Carol McLaughlin credits her career success to her experience at Macomb and created a scholarship as a way to give back.

Carol McLaughlin has a green thumb and a grateful heart. That’s why this avid gardener is committed to growing a community as healthy as her hydrangeas and marigolds.

A Macomb Community College alumna, Carol credits her associate degree for the full-time job with benefits that helped her provide for her two children following a divorce. She is now a grandmother of two pre-teens and a fervent supporter of education.

“I am so glad that Macomb was available to me,” says Carol, who returned to college after being a stay-at-home mom for her son and daughter, both college graduates. “It made my career possible.”

And that career was a long and successful one in the financial management office of Shelby Township, where she stayed until her retirement a few years ago. Establishing the Carol McLaughlin Career Scholarship at Macomb in 2014 was her way of saying thank you.

“I read the applications of these students and it just tugs at my heart strings,” says Carol. “The need is there, and I’m just thankful that I can make a difference.”

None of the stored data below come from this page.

Lemma read_attrs_known fuel r acc l :
  read_attrs fuel r acc = Some l -> Forall attr_known acc -> Forall attr_known l.
Proof.
  revert r acc. induction fuel as [|fuel IH]; intros r acc; [done|]. cbn [read_attrs].
  case_bool_decide as Hz; [by intros [= ->]|].
  destruct (ReadUInt16 r) as [[t r1]|]; [|done]. cbn [mbind option_bind].
  destruct (ReadUInt16 r1) as [[n r2]|]; [|done]. cbn [mbind option_bind].
  destruct (create_attribute t n) as [a|] eqn:Ec.
  - destruct (attr_read a r2) as [[a' r3]|] eqn:Er; [|done]. cbn [mbind option_bind].
    intros H Hacc. apply (IH _ _ H). apply Forall_app_2; [done|]. apply Forall_singleton.
    apply create_attribute_type in Ec as [Ht Hk]. apply attr_read_type in Er.
    unfold attr_known. by rewrite Er, Ht.
  - destruct (Consume r2 _) as [r3|]; [|done]. cbn [mbind option_bind]. apply IH.
Qed.

Lemma stun_read_known m0 r m : stun_read m0 r = Some m -> Forall attr_known (m_attrs m).
Proof.
  unfold stun_read. intros H.
  repeat match type of H with
  | context [mbind _ ?o] =>
      lazymatch o with
      | read_attrs _ _ _ => fail
      | _ => destruct o as [[]|]; [|discriminate H]; cbn [mbind option_bind] in H
      end
  | context [if ?b then None else _] => destruct b; [discriminate H|]
  end.
  destruct (read_attrs _ _ _) as [attrs|] eqn:E; [|done]. cbn [mbind option_bind] in H.
  injection H as <-. exact (read_attrs_known _ _ _ _ E (Forall_nil_2 _)).
Qed.

Lemma known_no_error_code m :
  Forall attr_known (m_attrs m) -> get_error_code_value m = STUN_ERROR_GLOBAL_FAIL.
Proof.
  intros H. unfold get_error_code_value, get_attribute.
  destruct (List.find _ _) as [a|] eqn:E; [|done].
  apply List.find_some in E as [Hin Ht]. apply Z.eqb_eq in Ht.
  apply list_elem_of_In in Hin. rewrite Forall_forall in H.
  specialize (H a Hin). unfold attr_known in H. by rewrite Ht in H.
Qed.
(* ===== verification/IceTypes.v ===== *)
(** * The state of an ICE transport channel

    The objects of ice/ice_connection.h, ice/stun_request.h, ice/udp_port.h,
    ice/ice_controller.h and ice/ice_transport_channel.h as records, the store
    that holds the connections by address, and the monad the operations run in.

    A connection is referred to by pointer from the controller's vector and
    two sets, from both [_selected_connection] fields and from the address map
    of its port.  The store maps the addresses of the live connections to
    their fields; [delete] removes the address, and dereferencing an address
    that is not in the store is [Undef use_after_free].  Addresses are handed
    out in increasing order and never reused.  What leaves the channel (the
    datagrams, the timer calls, the signals to the agent above with the value
    they announce) is appended to a trace; the handlers above read the channel
    and send through it but do not change it. *)

From S2P Require Import Prelude ByteBuffer Crc32 StringEncode IpAddress Stun.
Local Open Scope Z_scope.

(** ** Constants (ice/ice_def.cpp, ice/ice_connection.cpp) *)

Definition STUN_PACKET_SIZE : Z := 60 * 8.
Definition WEAK_PING_INTERVAL : Z := Z.quot (1000 * STUN_PACKET_SIZE) 10000.
Definition STRONG_PING_INTERVAL : Z := Z.quot (1000 * STUN_PACKET_SIZE) 1000.
Definition STABLING_CONNECTION_PING_INTERVAL : Z := 900.
Definition STABLE_CONNECTION_PING_INTERVAL : Z := 2500.
Definition MIN_PINGS_AT_WEAK_PING_INTERVAL : Z := 3.
Definition WEAK_CONNECTION_RECEIVE_TIMEOUT : Z := 2500.
Definition CONNECTION_WRITE_CONNECT_FAILS : nat := 5.
Definition CONNECTION_WRITE_CONNECT_TIMEOUT : Z := 5000.
Definition CONNECTION_WRITE_TIMEOUT : Z := 15000.
Definition RTT_RATIO : Z := 3.
Definition MIN_RTT : Z := 100.
Definition MAX_RTT : Z := 60000.
Definition PING_INTERVAL_DIFF : Z := 5.
Definition k_min_improvement : Z := 10.

(** ** Objects *)

(** The address of a connection. *)
Abbreviation ptr := nat (only parsing).

Inductive WriteState : Type :=
  | STATE_WRITABLE | STATE_WRITE_UNRELIABLE | STATE_WRITE_INIT | STATE_WRITE_TIMEOUT.

#[export] Instance WriteState_eq_dec : EqDecision WriteState.
Proof. solve_decision. Defined.

(** The value of the enumerator, which the controller tests as a truth value. *)
Definition write_state_z (s : WriteState) : Z :=
  match s with
  | STATE_WRITABLE => 0 | STATE_WRITE_UNRELIABLE => 1
  | STATE_WRITE_INIT => 2 | STATE_WRITE_TIMEOUT => 3
  end.

Inductive IceCandidatePairState : Type := WAITING | IN_PROGRESS | SUCCEEDED | FAILED.

#[export] Instance IceCandidatePairState_eq_dec : EqDecision IceCandidatePairState.
Proof. solve_decision. Defined.

Inductive IceTransportChannelState : Type :=
  | ice_new | ice_checking | ice_connected | ice_completed
  | ice_failed | ice_disconnected | ice_closed.

#[export] Instance IceTransportChannelState_eq_dec : EqDecision IceTransportChannelState.
Proof. solve_decision. Defined.

Record IceParameters : Type := mkIceParameters { ice_ufrag : bytes; ice_pwd : bytes }.

#[export] Instance IceParameters_eq_dec : EqDecision IceParameters.
Proof. solve_decision. Defined.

The scholarship that she planted at Macomb is for students enrolled in a two-year program that leads directly to a career, including those in engineering and advance technology, and health and public service. Special consideration is given to applicants who have been involved in community service projects, reflecting Carol’s belief in the importance of volunteerism. She served on Shelby Township’s beautification committee for more than 15 years and since last fall has been delivering food to the elderly for Meals on Wheels.

“I regard the scholarship as a way to encourage and reward those who are involved in their communities,” says Carol. “I know it has been very gratifying to me. With the Meals on Wheels program, I meet shut-ins who have no contact with the outside world. They are always so happy to see me.”

And just like her volunteer work, Carol’s scholarship is making life a little brighter for some deserving college students, who now don’t have to worry about incurring debt as they earn their degree. “I’m so happy that Macomb is in our area and giving students these opportunities to get good jobs,” says Carol. “Macomb is a quality school and this is my way of encouraging others to take advantage of it.”

At the annual Donor Recognition Luncheon held in the spring, Carol met the two most recent recipients of her generosity. And the experience, she says, “just made me want to do more.”

Create a Bright Future

Like Carol, you can make a gift to help Macomb Community College students pursue their dreams. Contact Dawn Magretta at magrettad@macomb.edu and 586.445.7302 to learn more.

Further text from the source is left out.